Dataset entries
========================================================================
(** X24.  What [update_gitignore] does to .gitignore.  It never creates
    the file and touches no other.  When the file exists, its lines stay
    where they are and lines are only added after them; afterwards some
    line matches the pattern [.deploy.config.local], so that a second run
    changes nothing and prints nothing. *)
Theorem update_gitignore_appends_once m :
  exists m1,
    Installer.update_gitignore m = Installer.Done tt m1
    /\ Installer.update_gitignore m1 = Installer.Done tt m1
    /\ (forall path, path <> ".gitignore" ->
          Installer.files m1 !! path = Installer.files m !! path)
    /\ Installer.executable m1 = Installer.executable m
    /\ match Installer.files m !! ".gitignore" with
       | None => Installer.files m1 !! ".gitignore" = None
       | Some before =>
           exists after added,
             Installer.files m1 !! ".gitignore" = Some after
             /\ Installer.text_lines after = Installer.text_lines before ++ added
             /\ Installer.grep_q_dots ".deploy.config.local" after = true
       end.
Proof.
  unfold Installer.update_gitignore at 1.
  unfold Installer.sh_bind at 1. cbn [Installer.get_files].
  destruct (Installer.files m !! ".gitignore") as [before|] eqn:Eg.
  2: { exists m. split; [reflexivity|]. split.
       - unfold Installer.update_gitignore, Installer.sh_bind.
         cbn [Installer.get_files]. now rewrite Eg.
       - repeat split; auto. }
  destruct (Installer.grep_q_dots ".deploy.config.local" before) eqn:Egrep;
    cbn [negb].
  { exists m. split; [reflexivity|]. split.
    - unfold Installer.update_gitignore, Installer.sh_bind.
      cbn [Installer.get_files]. now rewrite Eg, Egrep.
    - repeat split; auto. rewrite Eg. exists before, [].
      rewrite app_nil_r. auto. }
  destruct (append_blank_line before) as (lines & Hne & -> & added & ->).
  rewrite !append_line_text by (try exact Hne; now destruct (_ ++ _)).
  set (after := Installer.text _).
  assert (Installer.grep_q_dots ".deploy.config.local" after = true) as Hafter.
  { unfold Installer.grep_q_dots, after. cbn [Installer.text_lines Installer.text].
    now apply existsb_snoc. }
  eexists. split; [reflexivity|]. split; [|split; [|split]].
  - unfold Installer.update_gitignore, Installer.sh_bind.
    cbn [Installer.get_files Installer.files Installer.print_color Installer.echo
           Installer.write_file Installer.with_files].
    rewrite lookup_insert_eq. fold after. now rewrite Hafter.
  - intros path Hpath. cbn. now rewrite lookup_insert_ne by congruence.
  - reflexivity.
  - cbn [Installer.files Installer.print_color Installer.echo
           Installer.write_file Installer.with_files].
    rewrite lookup_insert_eq. fold after.
    exists after, (added ++ ["# Deploy script local configuration";
                             ".deploy.config.local"]).
    split; [reflexivity|]. split; [|exact Hafter].
    unfold after. cbn [Installer.text_lines Installer.text].
    now rewrite <- !app_assoc.
Qed.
========================================================================
### Problem to solve
Give every record again, exactly as it appears.

### Written solution
(** X24.  What [update_gitignore] does to .gitignore.  It never creates
    the file and touches no other.  When the file exists, its lines stay
    where they are and lines are only added after them; afterwards some
    line matches the pattern [.deploy.config.local], so that a second run
    changes nothing and prints nothing. *)
Theorem update_gitignore_appends_once m :
  exists m1,
    Installer.update_gitignore m = Installer.Done tt m1
    /\ Installer.update_gitignore m1 = Installer.Done tt m1
    /\ (forall path, path <> ".gitignore" ->
          Installer.files m1 !! path = Installer.files m !! path)
    /\ Installer.executable m1 = Installer.executable m
    /\ match Installer.files m !! ".gitignore" with
       | None => Installer.files m1 !! ".gitignore" = None
       | Some before =>
           exists after added,
             Installer.files m1 !! ".gitignore" = Some after
             /\ Installer.text_lines after = Installer.text_lines before ++ added
             /\ Installer.grep_q_dots ".deploy.config.local" after = true
       end.
Proof.
  unfold Installer.update_gitignore at 1.
  unfold Installer.sh_bind at 1. cbn [Installer.get_files].
  destruct (Installer.files m !! ".gitignore") as [before|] eqn:Eg.
  2: { exists m. split; [reflexivity|]. split.
       - unfold Installer.update_gitignore, Installer.sh_bind.
         cbn [Installer.get_files]. now rewrite Eg.
       - repeat split; auto. }
  destruct (Installer.grep_q_dots ".deploy.config.local" before) eqn:Egrep;
    cbn [negb].
  { exists m. split; [reflexivity|]. split.
    - unfold Installer.update_gitignore, Installer.sh_bind.
      cbn [Installer.get_files]. now rewrite Eg, Egrep.
    - repeat split; auto. rewrite Eg. exists before, [].
      rewrite app_nil_r. auto. }
  destruct (append_blank_line before) as (lines & Hne & -> & added & ->).
  rewrite !append_line_text by (try exact Hne; now destruct (_ ++ _)).
  set (after := Installer.text _).
  assert (Installer.grep_q_dots ".deploy.config.local" after = true) as Hafter.
  { unfold Installer.grep_q_dots, after. cbn [Installer.text_lines Installer.text].
    now apply existsb_snoc. }
  eexists. split; [reflexivity|]. split; [|split; [|split]].
  - unfold Installer.update_gitignore, Installer.sh_bind.
    cbn [Installer.get_files Installer.files Installer.print_color Installer.echo
           Installer.write_file Installer.with_files].
    rewrite lookup_insert_eq. fold after. now rewrite Hafter.
  - intros path Hpath. cbn. now rewrite lookup_insert_ne by congruence.
  - reflexivity.
  - cbn [Installer.files Installer.print_color Installer.echo
           Installer.write_file Installer.with_files].
    rewrite lookup_insert_eq. fold after.
    exists after, (added ++ ["# Deploy script local configuration";
                             ".deploy.config.local"]).
    split; [reflexivity|]. split; [|exact Hafter].
    unfold after. cbn [Installer.text_lines Installer.text].
    now rewrite <- !app_assoc.
Qed.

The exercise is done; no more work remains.